In his case, those traits are simplicity and elegance. “My goal is for the product to be so ‘obvious’ that people can’t help but use it,” he said. Crashlytics looks at software crashes and tries to reveal exactly what happened in a way that is accessible to novice programmers. “We’ve then completely automated the solution so they have no work to do — they get an email alert when their app has crashed that tells them the exact line number of code they need to fix. I believe we’ve made great strides in innovating towards a simple and elegant solution, but we will always have a long way to go.”
 

Jennifer Camacho
Tech All-Star Jennifer Camacho, shareholder in Greenberg Traurig LLP, in Boston, notes that while the term “innovation” is often used synonymously with “invention,” as a patent lawyer, she views them from different perspectives. “I define innovation as the introduction of new ideas, methods, compositions, etc., that provide an economic benefit to those who implement them,” she said.

She cites several local entrepreneurs as inspirations, including George Church of Harvard, Joe Jacobson and Drew Endy of MIT, Samir Kaul of Khosla Ventures, and Brian Baynes of Flagship Ventures. She also serves as a mentor. “Over the past two years, I have been involved in MassChallenge as both a judge and mentor. As a mentor, I get to work with people who are entrepreneurs at heart, but who sometimes have not fully developed a compelling story for their new company. I help them focus their innovative spirit in a direction that will better define a competitive and economic advantage that will resonate with potential investors.”


Janelle Woods-McNish
Rising Star Janelle Woods-McNish, community relations specialist with Harvard Pilgrim Health Care Foundation, sees innovation as any action or item that brings new promise/better solutions. “Through the Harvard Pilgrim Foundation, I am able to witness innovation in many wonderful forms: cleaning, landscaping and painting a local school so that the students have a new and improved place to learn and play; strengthening bonds and skills between colleagues during a department-wide service day; or giving a grant that provides cultural competency training to a local health center so that they can better serve new populations,” she emailed. “I try to be innovative each day by looking at old problems in a new light.” Among other programs she cites as innovative, the foundation provides Mini-Grants, a program that lets each of its approximately 1,200 employees give $500 each year to an organization of their choice.


Steve Nash
For Rising Star Steve Nash, CEO of Boston Web Marketing, innovation is the betterment or refinement of an idea or process. “Specifically, a way to solve a deficiency through more effective means,” he wrote in an email. Like CashStar, his company aims to get more specific results for customers.
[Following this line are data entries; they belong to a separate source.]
(** C7 on the Classic Burger, which costs 12. *)
Lemma budget_fit_of_12_against_10_witness :
  Product.price Menu.classic_burger = 12%float
  /\ RecommendationEngine.budget_score Menu.classic_burger (Some (Under 10)) = 80%float
  /\ RecommendationEngine.budget_score Menu.classic_burger (Some (Around 10)) = 90%float.
Proof.
  split; [reflexivity|].
  destruct (budget_fit_of_12_against_10 Menu.classic_burger
              Menu.spicy_vegan_row eq_refl)
    as [Hunder [Haround _]].
  split; assumption.
Defined.

(* ================================================================= *)
(** ** Further properties of the conversation service *)

Lemma add_missing_NoDup (new acc : list string) :
  NoDup acc -> NoDup (add_missing acc new).
Proof.
  unfold add_missing. revert acc.
  induction new as [|x new IH]; intros acc Hacc; cbn [fold_left]; [exact Hacc|].
  destruct (mem x acc) eqn:Hx; apply IH; [exact Hacc|].
  apply NoDup_app; [assumption | repeat constructor; intros []|].
  intros y Hy [<- | []]. apply mem_false_not_In in Hx. contradiction.
Qed.


Section ServiceExtras.
Import ConversationService.

(** X1. The raw delta of a message is never below -50, the three negative
    weights together, and never above 123, the eight positive weights
    together; both ends are reached. *)
Theorem raw_delta_bounds :
  (forall message, -50 <= fst (_calculate_interest_score_change message) <= 123)
  /\ hesitation + budget_concern + rejection = -50
  /\ specific_preferences + dietary_restrictions + budget_mention + mood_indication
     + question_asking + enthusiasm_words + price_inquiry + order_intent = 123
  /\ fst (_calculate_interest_score_change "maybe too cheap, pass") = -50
  /\ fst (_calculate_interest_score_change
            "i love spicy vegan comfort food under $10, how much? i'll take it") = 123.
Proof.
  split; [|repeat split; vm_compute; reflexivity].
  intros message. rewrite score_change_is_sum_of_weights. cbv zeta.
  unfold specific_preferences, dietary_restrictions, budget_mention, mood_indication,
    question_asking, enthusiasm_words, price_inquiry, order_intent, hesitation,
    budget_concern, rejection.
  repeat match goal with
         | |- context [if ?b then _ else _] => destruct b
         end; lia.
Qed.


End ServiceExtras.

(* ================================================================= *)
(** ** Further properties of the dietary filter *)

Lemma filter_twice {A : Type} (f g : A -> bool) (l : list A) :
  filter g (filter f l) = filter (fun x => f x && g x) l.
Proof.
  induction l as [|x l IH]; cbn [filter]; [reflexivity|].
  destruct (f x); cbn [filter andb]; [destruct (g x)|]; now rewrite IH.
Qed.

Lemma filter_all {A : Type} (f : A -> bool) (l : list A) :
  (forall x, In x l -> f x = true) -> filter f l = l.
Proof.
  induction l as [|x l IH]; intros H; cbn [filter]; [reflexivity|].
  rewrite (H x) by now left. f_equal. apply IH. intros y Hy. apply H. now right.
Qed.

Section FilterExtras.
Import RecommendationEngine.

Lemma strict_filter_as_filter (products : list Product.t) (restrictions : list string) :
  _strict_dietary_filter products restrictions
  = filter (fun product => is_suitable product restrictions) products.
Proof.
  unfold _strict_dietary_filter. destruct restrictions as [|r rest]; [|reflexivity].
  symmetry. now apply filter_all.
Qed.

Lemma is_suitable_app (product : Product.t) (first second : list string) :
  is_suitable product (first ++ second)
  = is_suitable product first && is_suitable product second.
Proof.
  induction first as [|r first IH]; cbn [app is_suitable]; [reflexivity|].
  now destruct (suits_restriction product r).
Qed.

(** X5. Filtering under one list of restrictions and then under another
    is filtering once under both; so filtering twice under the same list
    changes nothing more, and two lists with the same labels, in whatever
    order and number, filter alike. *)
Theorem strict_filter_composes (products : list Product.t) (first second : list string) :
  _strict_dietary_filter (_strict_dietary_filter products first) second
  = _strict_dietary_filter products (first ++ second)
  /\ _strict_dietary_filter (_strict_dietary_filter products first) first
     = _strict_dietary_filter products first
  /\ ((forall r, In r first <-> In r second) ->
      _strict_dietary_filter products first = _strict_dietary_filter products second).
Proof.
  rewrite !strict_filter_as_filter. split; [|split].
  - rewrite filter_twice. apply filter_ext. intros p. now rewrite is_suitable_app.
  - rewrite filter_twice. apply filter_ext. intros p.
    now destruct (is_suitable p first).
  - intros Hsame. apply filter_ext. intros p.
    destruct (is_suitable p first) eqn:Hf; destruct (is_suitable p second) eqn:Hs;
      try reflexivity.
    + rewrite is_suitable_all in Hf.
      assert (Hs' : is_suitable p second = true)
        by (apply is_suitable_all; intros r Hr; apply Hf, Hsame, Hr).
      congruence.
    + rewrite is_suitable_all in Hs.
      assert (Hf' : is_suitable p first = true)
        by (apply is_suitable_all; intros r Hr; apply Hs, Hsame, Hr).
      congruence.
Qed.

(** X6. A tag decides alone: a product that carries, in whatever case, a
    tag for each restriction is kept, whatever its name, description and
    ingredients contain. *)
Theorem tagged_product_is_kept (products : list Product.t) (restrictions : list string)
        (product : Product.t) :
  In product products ->
  (forall r, In r restrictions ->
             exists tag, In tag (or_nil (Product.dietary_tags product))
                         /\ lower tag = lower r) ->
  In product (_strict_dietary_filter products restrictions).
Proof.
  intros Hin Htags. rewrite strict_filter_as_filter. apply filter_In.
  split; [assumption|]. apply is_suitable_all. intros r Hr.
  apply tagged_suits, mem_In. unfold product_dietary_tags.
  destruct (Htags r Hr) as [tag [Htag Heq]].
  apply in_map_iff. now exists tag.
Qed.

Lemma dict_get_unknown {V : Type} (d : list (string * V)) (key : string) (default : V) :
  ~ In key (map fst d) -> dict_get d key default = default.
Proof.
  induction d as [|[k v] d IH]; cbn [dict_get map fst In]; [reflexivity|].
  intros H. destruct (String.eqb k key) eqn:Hk.
  - apply String.eqb_eq in Hk. elim H. now left.
  - apply IH. intros Hin. apply H. now right.
Qed.

(** X7. A label that is not a key of the table of excluded terms, as
    typed, filters nothing: under such labels alone every product is kept.
    The labels "halal", "kosher", "allergic", which the conversation
    service records as restrictions, are of this kind. *)
Theorem unknown_labels_filter_nothing (products : list Product.t)
        (restrictions : list string) :
  (forall r, In r restrictions -> ~ In r (map fst dietary_exclusions)) ->
  _strict_dietary_filter products restrictions = products.
Proof.
  intros Hunknown. rewrite strict_filter_as_filter. apply filter_all.
  intros p _. apply is_suitable_all. intros r Hr.
  specialize (Hunknown r Hr). unfold suits_restriction.
  rewrite (dict_get_unknown _ _ _ Hunknown).
  assert (Hstrict : mem r ["vegetarian"; "vegan"] = false).
  { apply mem_false_not_In. intros [<- | [<- | []]]; apply Hunknown; cbn; auto. }
  rewrite Hstrict. cbn. now destruct (mem (lower r) (product_dietary_tags p)).
Qed.

End FilterExtras.

(** X6 on the menu: the Beefless Burger, tagged "Vegan" and "Vegetarian",
    is kept under "vegetarian" and "vegan" although its description
    contains "beef". *)
Lemma tagged_product_is_kept_witness :
  contains "beef" (RecommendationEngine.product_text Menu.beefless_burger) = true
  /\ In Menu.beefless_burger
        (RecommendationEngine._strict_dietary_filter
           [Menu.classic_burger; Menu.beefless_burger] ["vegetarian"; "vegan"]).
Proof.
  split; [vm_compute; reflexivity|].
  apply tagged_product_is_kept.
  - right. now left.
  - intros r [<- | [<- | []]].
    + exists "Vegetarian". split; [cbn; auto | reflexivity].
    + exists "Vegan". split; [cbn; auto | reflexivity].
Defined.

(** X7 on the menu: "halal", "kosher" and "Vegan" with a capital keep the
    beef burger and the fries. *)
Lemma unknown_labels_filter_nothing_witness :
  RecommendationEngine._strict_dietary_filter
    [Menu.classic_burger; Menu.plain_fries] ["halal"; "kosher"; "Vegan"]
  = [Menu.classic_burger; Menu.plain_fries].
Proof.
  apply unknown_labels_filter_nothing.
  intros r [<- | [<- | [<- | []]]]; cbn;
    intros H; repeat destruct H as [H | H]; try discriminate H; exact H.
Defined.

(* ================================================================= *)
(** ** Further properties of the ranking *)

Lemma ltb_irrefl (x : float) : (x <? x)%float = false.
Proof.
  rewrite ltb_spec. unfold SFltb.
  destruct (Prim2SF x) as [s | s | | s m e]; cbn [SFcompare].
  - reflexivity.
  - now destruct s.
  - reflexivity.
  - destruct s; rewrite Z.compare_refl;
      change (Pos.compare_cont Eq m m) with (Pos.compare m m);
      now rewrite Pos.compare_refl.
Qed.

Lemma insert_desc_Permutation {A : Type} (key : A -> float) (x : A) (l : list A) :
  Permutation (insert_desc key x l) (x :: l).
Proof.
  induction l as [|y l IH]; cbn [insert_desc]; [reflexivity|].
  destruct (key x <? key y)%float; [|reflexivity].
  rewrite IH. apply perm_swap.
Qed.

Lemma sort_desc_Permutation {A : Type} (key : A -> float) (l : list A) :
  Permutation (sort_desc key l) l.
Proof.
  unfold sort_desc. induction l as [|x l IH]; cbn [fold_right]; [reflexivity|].
  rewrite insert_desc_Permutation. now constructor.
Qed.

Lemma sort_desc_ties {A : Type} (key : A -> float) (l : list A) :
  (forall x y, In x l -> In y l -> (key x <? key y)%float = false) ->
  sort_desc key l = l.
Proof.
  unfold sort_desc. induction l as [|x l IH]; intros Hties; cbn [fold_right];
    [reflexivity|].
  rewrite IH by (intros a b Ha Hb; apply Hties; now right).
  destruct l as [|y l]; cbn [insert_desc]; [reflexivity|].
  rewrite Hties; [reflexivity | now left | right; now left].
Qed.

Lemma take_length {A : Type} (limit : Z) (l : list A) :
  0 <= limit -> (List.length (take limit l) <= Z.to_nat limit)%nat.
Proof.
  intros H. unfold take. apply Z.leb_le in H. rewrite H. apply firstn_le_length.
Qed.

Lemma take_all {A : Type} (limit : Z) (l : list A) :
  Z.of_nat (List.length l) <= limit -> take limit l = l.
Proof.
  intros H. unfold take.
  assert (Hpos : (0 <=? limit) = true) by (apply Z.leb_le; lia).
  rewrite Hpos. apply firstn_all2. lia.
Qed.

Lemma take_map {A B : Type} (f : A -> B) (limit : Z) (l : list A) :
  map f (take limit l) = take limit (map f l).
Proof.
  unfold take. rewrite length_map. destruct (0 <=? limit); symmetry; apply firstn_map.
Qed.

Lemma take_nonempty {A : Type} (limit : Z) (l : list A) :
  0 < limit -> l <> [] -> take limit l <> [].
Proof.
  intros Hlimit Hl. unfold take.
  assert (Hpos : (0 <=? limit) = true) by (apply Z.leb_le; lia).
  rewrite Hpos. destruct l as [|x l]; [now elim Hl|].
  destruct (Z.to_nat limit) eqn:Hn; [lia | discriminate].
Qed.

Section RankingExtras.
Import RecommendationEngine.

Variable conversation : option Conversation.t.
Variable current_preferences : Preferences.
Variable restrictions : list string.

Lemma filter_by_category_incl (products : list Product.t) (p : Product.t) :
  In p (filter_by_category current_preferences products) -> In p products.
Proof.
  unfold filter_by_category.
  destruct (categories current_preferences) as [|c cs]; [auto|].
  destruct (filter _ products) as [|q qs] eqn:Hf; [auto|].
  intros H. rewrite <- Hf in H. now apply filter_In in H.
Qed.

Lemma filter_by_budget_incl (products : list Product.t) (p : Product.t) :
  In p (filter_by_budget current_preferences products) -> In p products.
Proof.
  unfold filter_by_budget.
  destruct (budget current_preferences) as [[X | X |]|]; auto;
    intros H; now apply filter_In in H.
Qed.

(** X8. Naming a category never empties the candidates: when no product
    matches a named category, all products stay.  Hence, without a budget
    hint and with a positive limit, the ranking of a non-empty list of
    compliant products is not empty. *)
Theorem category_never_empties (products : list Product.t) (limit : Z) :
  (filter_by_category current_preferences products = [] <-> products = [])
  /\ (budget current_preferences = None -> 0 < limit -> products <> [] ->
      ranked products conversation current_preferences restrictions limit <> []).
Proof.
  assert (Hcat : filter_by_category current_preferences products = []
                 <-> products = []).
  { unfold filter_by_category.
    destruct (categories current_preferences) as [|c cs]; [reflexivity|].
    destruct (filter _ products) as [|q qs] eqn:Hf; [reflexivity|].
    split; [discriminate|]. intros ->. discriminate. }
  split; [exact Hcat|].
  intros Hbudget Hlimit Hproducts. unfold ranked.
  apply take_nonempty; [assumption|].
  unfold filter_by_budget. rewrite Hbudget.
  destruct (filter_by_category current_preferences products) as [|p ps] eqn:Hps.
  - elim Hproducts. now apply Hcat.
  - cbn [map]. unfold sort_desc. cbn [fold_right].
    match goal with
    | |- insert_desc ?k ?x ?l <> [] => destruct l; cbn [insert_desc]
    end; [discriminate|].
    match goal with
    | |- (if ?b then _ else _) <> [] => destruct b; discriminate
    end.
Qed.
“Boston Web Marketing has taken a holistic approach to web marketing, combining expertise in search engine optimization, social media optimization, video optimization, blogging, social bookmarking, and listing sites,” he said. “Every client is assigned an account representative who does an in depth report on their current web presence, and that account rep then takes the deficiencies highlighted in that report and begins to eliminate them. We have taken the guessing for businesses out of the equation.” Tech All-Star Bobbie Carlton, founder of Carlton PR & Marketing and Mass Innovation Nights, which holds monthly product launch parties, said innovation isn’t limited to high tech. “Mass Innovation Nights are open to people with gourmet dog food, iPhone apps, Popsicle drip catchers, and even catnip cards,” she said. “There are different types of innovation, from brand new products to new ways of looking at things going to market.”